__Task instructions__.
Return, word for word, the lines of the listing below from the one with "Definition heap := list object." through the one with "ret (obj_encoding o)", and no other lines.

Segment Start: Exercise inputs

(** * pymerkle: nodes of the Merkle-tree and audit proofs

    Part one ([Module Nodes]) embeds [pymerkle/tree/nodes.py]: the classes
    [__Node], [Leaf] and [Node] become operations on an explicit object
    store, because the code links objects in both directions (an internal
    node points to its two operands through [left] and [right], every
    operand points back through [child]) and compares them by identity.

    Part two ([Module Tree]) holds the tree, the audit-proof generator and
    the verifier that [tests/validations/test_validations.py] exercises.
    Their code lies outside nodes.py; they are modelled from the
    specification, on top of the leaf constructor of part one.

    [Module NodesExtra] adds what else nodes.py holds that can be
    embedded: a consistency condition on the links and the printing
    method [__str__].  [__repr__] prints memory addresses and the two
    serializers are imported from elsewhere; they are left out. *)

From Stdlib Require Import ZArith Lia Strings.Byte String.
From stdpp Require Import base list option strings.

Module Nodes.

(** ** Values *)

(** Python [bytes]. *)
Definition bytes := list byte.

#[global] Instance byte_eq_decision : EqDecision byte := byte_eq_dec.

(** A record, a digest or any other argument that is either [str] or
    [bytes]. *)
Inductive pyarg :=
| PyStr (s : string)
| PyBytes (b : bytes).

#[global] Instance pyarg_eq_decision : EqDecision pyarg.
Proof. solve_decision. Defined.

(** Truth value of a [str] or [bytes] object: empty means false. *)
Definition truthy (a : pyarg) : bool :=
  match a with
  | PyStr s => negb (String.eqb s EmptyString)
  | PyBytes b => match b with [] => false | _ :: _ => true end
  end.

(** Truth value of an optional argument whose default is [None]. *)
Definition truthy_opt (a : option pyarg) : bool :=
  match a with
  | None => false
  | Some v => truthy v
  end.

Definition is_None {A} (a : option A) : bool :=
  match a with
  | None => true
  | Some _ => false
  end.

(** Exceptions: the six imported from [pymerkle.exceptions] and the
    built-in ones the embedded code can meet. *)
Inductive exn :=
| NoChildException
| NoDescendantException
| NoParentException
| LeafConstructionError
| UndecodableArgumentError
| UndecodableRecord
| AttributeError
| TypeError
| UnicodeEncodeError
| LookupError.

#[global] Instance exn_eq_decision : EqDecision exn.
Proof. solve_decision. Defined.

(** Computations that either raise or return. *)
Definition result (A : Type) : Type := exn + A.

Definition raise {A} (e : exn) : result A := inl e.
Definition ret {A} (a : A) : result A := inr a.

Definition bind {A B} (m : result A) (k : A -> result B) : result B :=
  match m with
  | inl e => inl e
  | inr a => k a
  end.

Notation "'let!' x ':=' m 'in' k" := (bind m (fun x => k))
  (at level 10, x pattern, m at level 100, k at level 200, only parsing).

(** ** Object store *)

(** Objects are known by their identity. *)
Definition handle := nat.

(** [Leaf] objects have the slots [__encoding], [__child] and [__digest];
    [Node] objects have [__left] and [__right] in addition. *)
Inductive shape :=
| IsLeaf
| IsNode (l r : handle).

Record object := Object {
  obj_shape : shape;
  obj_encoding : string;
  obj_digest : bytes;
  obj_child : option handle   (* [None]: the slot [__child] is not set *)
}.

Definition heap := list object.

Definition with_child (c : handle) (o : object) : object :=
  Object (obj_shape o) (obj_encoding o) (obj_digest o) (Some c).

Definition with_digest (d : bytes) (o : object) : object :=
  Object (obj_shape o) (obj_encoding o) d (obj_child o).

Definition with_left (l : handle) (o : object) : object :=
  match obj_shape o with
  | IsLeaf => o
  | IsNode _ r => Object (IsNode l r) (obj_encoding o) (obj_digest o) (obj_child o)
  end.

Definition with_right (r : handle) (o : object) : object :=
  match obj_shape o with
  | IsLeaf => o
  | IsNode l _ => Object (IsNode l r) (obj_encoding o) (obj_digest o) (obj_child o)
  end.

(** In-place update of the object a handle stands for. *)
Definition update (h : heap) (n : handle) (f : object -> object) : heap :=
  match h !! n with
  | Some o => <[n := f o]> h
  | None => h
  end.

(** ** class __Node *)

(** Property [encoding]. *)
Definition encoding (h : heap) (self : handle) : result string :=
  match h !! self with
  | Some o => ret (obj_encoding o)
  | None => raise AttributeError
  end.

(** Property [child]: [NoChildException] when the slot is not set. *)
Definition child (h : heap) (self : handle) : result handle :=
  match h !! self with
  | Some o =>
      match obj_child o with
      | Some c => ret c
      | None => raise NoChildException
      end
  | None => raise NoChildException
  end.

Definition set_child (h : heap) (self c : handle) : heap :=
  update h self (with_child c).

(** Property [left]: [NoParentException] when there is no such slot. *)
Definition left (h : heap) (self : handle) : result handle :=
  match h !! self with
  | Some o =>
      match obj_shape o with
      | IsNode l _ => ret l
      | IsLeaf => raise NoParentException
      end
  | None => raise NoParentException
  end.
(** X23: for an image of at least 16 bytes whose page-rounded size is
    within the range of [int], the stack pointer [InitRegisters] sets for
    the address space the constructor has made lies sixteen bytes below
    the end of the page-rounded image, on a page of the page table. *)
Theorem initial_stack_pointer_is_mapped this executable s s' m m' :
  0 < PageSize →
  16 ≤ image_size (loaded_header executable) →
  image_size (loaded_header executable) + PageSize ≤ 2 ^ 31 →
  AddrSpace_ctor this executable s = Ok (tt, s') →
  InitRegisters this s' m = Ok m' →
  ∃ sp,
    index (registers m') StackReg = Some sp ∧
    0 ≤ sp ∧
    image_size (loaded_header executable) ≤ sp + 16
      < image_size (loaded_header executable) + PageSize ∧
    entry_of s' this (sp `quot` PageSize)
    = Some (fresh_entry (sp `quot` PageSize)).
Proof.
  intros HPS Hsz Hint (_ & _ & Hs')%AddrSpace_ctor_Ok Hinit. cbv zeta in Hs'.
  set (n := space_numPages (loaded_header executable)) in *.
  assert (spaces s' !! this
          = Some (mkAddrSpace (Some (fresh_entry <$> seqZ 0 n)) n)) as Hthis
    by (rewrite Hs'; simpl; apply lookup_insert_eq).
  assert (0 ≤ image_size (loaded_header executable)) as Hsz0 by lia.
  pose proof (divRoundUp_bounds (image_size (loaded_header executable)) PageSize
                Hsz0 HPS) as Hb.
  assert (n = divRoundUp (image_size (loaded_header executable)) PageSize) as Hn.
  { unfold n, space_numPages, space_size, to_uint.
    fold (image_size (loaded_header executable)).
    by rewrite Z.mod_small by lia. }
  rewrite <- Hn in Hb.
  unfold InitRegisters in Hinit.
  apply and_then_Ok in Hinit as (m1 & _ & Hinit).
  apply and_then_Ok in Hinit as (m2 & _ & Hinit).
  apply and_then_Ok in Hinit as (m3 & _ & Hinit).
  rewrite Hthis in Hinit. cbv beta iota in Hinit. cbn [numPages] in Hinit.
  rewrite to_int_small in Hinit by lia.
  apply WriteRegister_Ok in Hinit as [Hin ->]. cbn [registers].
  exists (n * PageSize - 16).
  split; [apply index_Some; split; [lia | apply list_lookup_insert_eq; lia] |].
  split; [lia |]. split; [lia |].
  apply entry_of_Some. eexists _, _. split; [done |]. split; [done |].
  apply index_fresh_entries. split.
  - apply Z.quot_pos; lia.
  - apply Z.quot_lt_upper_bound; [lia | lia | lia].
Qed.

Segment End: Exercise inputs

__Task solution__.
Definition heap := list object.

Definition with_child (c : handle) (o : object) : object :=
  Object (obj_shape o) (obj_encoding o) (obj_digest o) (Some c).

Definition with_digest (d : bytes) (o : object) : object :=
  Object (obj_shape o) (obj_encoding o) d (obj_child o).

Definition with_left (l : handle) (o : object) : object :=
  match obj_shape o with
  | IsLeaf => o
  | IsNode _ r => Object (IsNode l r) (obj_encoding o) (obj_digest o) (obj_child o)
  end.

Definition with_right (r : handle) (o : object) : object :=
  match obj_shape o with
  | IsLeaf => o
  | IsNode l _ => Object (IsNode l r) (obj_encoding o) (obj_digest o) (obj_child o)
  end.

(** In-place update of the object a handle stands for. *)
Definition update (h : heap) (n : handle) (f : object -> object) : heap :=
  match h !! n with
  | Some o => <[n := f o]> h
  | None => h
  end.

(** ** class __Node *)

(** Property [encoding]. *)
Definition encoding (h : heap) (self : handle) : result string :=
  match h !! self with
  | Some o => ret (obj_encoding o)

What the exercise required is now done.